- Based on: Seven Types of Ambiguity by Elliot Perlman
- Written by: Jacquelin Perske; Jonathan Gavin; Marieke Hardy;
- Story by: Elliot Perlman
- Directed by: Glendyn Ivin Ana Kokkinos Matthew Saville
- Starring: Alex Dimitriades Leeanna Walsman Xavier Samuel Andrea Demetriades Hugo Weaving
- Theme music composer: Stephen Rae Jonathan Wilson
- Country of origin: Australia
- Original language: English
- No. of seasons: 1
- No. of episodes: 6

Production
- Executive producer: Tony Ayres
- Producer: Amanda Higgs
- Production locations: Melbourne, Australia
- Cinematography: Bonnie Elliot
- Editors: Rodrigo Balart Anne Carter Ken Sollows
- Running time: 55 minutes
- Production company: Matchbox Pictures

Original release
- Network: ABC
- Release: 13 April – 18 May 2017

= Seven Types of Ambiguity (TV series) =

Australian television series

Seven Types of Ambiguity is an Australian television drama series on the ABC first screened on 13 April 2017. The six-part series is based on Seven Types of Ambiguity, a 2003 novel by Australian writer Elliot Perlman.

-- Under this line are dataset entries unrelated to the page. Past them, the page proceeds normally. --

(** * sqlproxy: a database/sql driver that forwards SQL over TCP to a proxy

    Shallow embedding of the three Go packages of the repository:

    - [Proxy]        : cmd/proxy/main.go, the proxy that ignores engine errors;
    - [QueryService] : the second, near-duplicate entry point, which returns
                       typed errors and classifies requests by their first word;
    - [Driver]       : the client-side database/sql driver.

    The TCP socket is modelled by explicit state passing ([Socket]): what the
    peer sends, what was written, whether writes succeed, whether the socket
    is closed. The backing SQL engine, the msgpack codec and Go's [strings]
    package are external to the repository; the code is embedded in Sections
    that take them as parameters, so that what is proved of the servers and
    of the driver holds whatever those do. [Msgpack], [AsciiStrings] and
    [FakeEngine] are concrete instances of the parameters, used to run the
    code on concrete connections; [Spec] holds what the specification asks
    for where the code is to be compared with it. Log output ([log.Println],
    [fmt.Printf]) is not part of the model. *)

From Stdlib Require Import ZArith NArith List Lia Bool String Ascii.
From Stdlib Require Strings.Byte.
Import ListNotations.
Local Open Scope Z_scope.

(** ** Bytes and big-endian integers (encoding/binary) *)

Abbreviation byte := Init.Byte.byte.
Definition bytes := list byte.

Definition byte_to_Z (b : byte) : Z := Z.of_N (Byte.to_N b).

(** Go's conversion [byte(v)] of an unsigned integer keeps the low 8 bits. *)
Definition byte_of_Z (z : Z) : byte :=
  match Byte.of_N (Z.to_N (z mod 256)) with
  | Some b => b
  | None => Byte.x00
  end.

(** [len(x)] as a Go [int]. *)
Definition len {A : Type} (l : list A) : Z := Z.of_nat (List.length l).

(** [binary.BigEndian.PutUintN]: the [n] low bytes of [v], most significant
    first. *)
Fixpoint be_put (n : nat) (v : Z) : bytes :=
  match n with
  | O => []
  | S k => byte_of_Z (Z.shiftr v (8 * Z.of_nat k)) :: be_put k v
  end.

(** [binary.BigEndian.UintN]: shift the accumulator and or the next byte in. *)
Fixpoint be_get_from (acc : Z) (bs : bytes) : Z :=
  match bs with
  | [] => acc
  | b :: rest => be_get_from (Z.lor (Z.shiftl acc 8) (byte_to_Z b)) rest
  end.

Definition be_get (bs : bytes) : Z := be_get_from 0 bs.

Definition PutUint32 (v : Z) : bytes := be_put 4 v.
Definition Uint32 (bs : bytes) : Z := be_get bs.

(** Go's conversion [uint32(n)] of an [int]. *)
Definition uint32 (n : Z) : Z := n mod 2 ^ 32.

(** ** Go errors *)

Inductive error : Type :=
| EOF                         (* io.EOF *)
| ErrUnexpectedEOF            (* io.ErrUnexpectedEOF *)
| ErrNetClosed                (* use of closed network connection *)
| ErrBrokenPipe               (* a failed write *)
| ErrCodec (msg : string)     (* an error of the msgpack package *)
| ErrEngine (msg : string)    (* an error of the backing SQL engine *)
| Errorf (msg : string).      (* fmt.Errorf *)

(** ** The socket (net.Conn), seen from one end

    [inbuf] holds the bytes the peer sends before it closes its side, not yet
    consumed; [outbuf] the bytes written so far. A write either delivers the
    whole buffer or fails ([writable] = false models a broken pipe). *)

Record Socket : Type := mkSocket {
  inbuf : bytes;
  outbuf : bytes;
  writable : bool;
  closed : bool
}.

The series is produced by Tony Ayres and Amanda Higgs and written by Jacquelin Perske, Jonathan Gavin and Marieke Hardy. It is directed by Glendyn Ivin, Ana Kokkinos and Matthew Saville. Despite being announced to premiere in 2016, it was later delayed to air in 2017.

==Cast==
- Alex Dimitriades as Joe Marin
- Leeanna Walsman as Anna Marin
- Xavier Samuel as Simon Heywood
- Andrea Demetriades as Angela
- Hugo Weaving as Dr Alex Klima
- Anthony Hayes as Mitch
- Susie Porter as Gina Serkin
- Sarah Peirse as Detective Staszic
- Tony Briggs as Detective Threlfall
- Harrison Molloy as Sam Marin
- Nicholas Bell as Gorman
- Janet Andrewartha as Kathleen
- Jacek Koman as Gideon
- Alex Papps as Robert Henshaw
- Andrew McFarlane as Donald Sheere

== Episodes ==

| No. | Title | Directed by | Written by | Original release date | Australia viewers |
|---|---|---|---|---|---|
| 1 | "Joe" | Glendyn Ivin | Jacquelin Perske | 13 April 2017 | 502,000 |
| 2 | "Alex" | Glendyn Ivin | Jacquelin Perske | 20 April 2017 | 437,000 |
| 3 | "Angela" | Matthew Saville | Marieke Hardy | 27 April 2017 | 397,000 |
| 4 | "Mitch" | Matthew Saville | Jonathan Gavin | 4 May 2017 | 341,000 |
| 5 | "Gina" | Ana Kokkinos | Jacquelin Perske | 11 May 2017 | 355,000 |
| 6 | "Anna" | Ana Kokkinos | Jacquelin Perske | 18 May 2017 | 355,000 |

==Arabic adaptation==
In June 2024, it was announced that beIN Media Group’s TOD was developing their own version of the six-part ABC series – Australian series, Seven Types of Ambiguity the acclaimed novel by Australian author Elliot Perlman, with Sally Wally along, with their production company, S Productions in partnership with NBCUniversal Formats. The series was greenlit for a ten-episodes of first season, beIN Media Group’s TOD S Productions collaborate on their first drama series: titled “Mirage” or alternately (“Sarab”). The Arabic series premiered on the streaming platform TOD on January 7, 2025.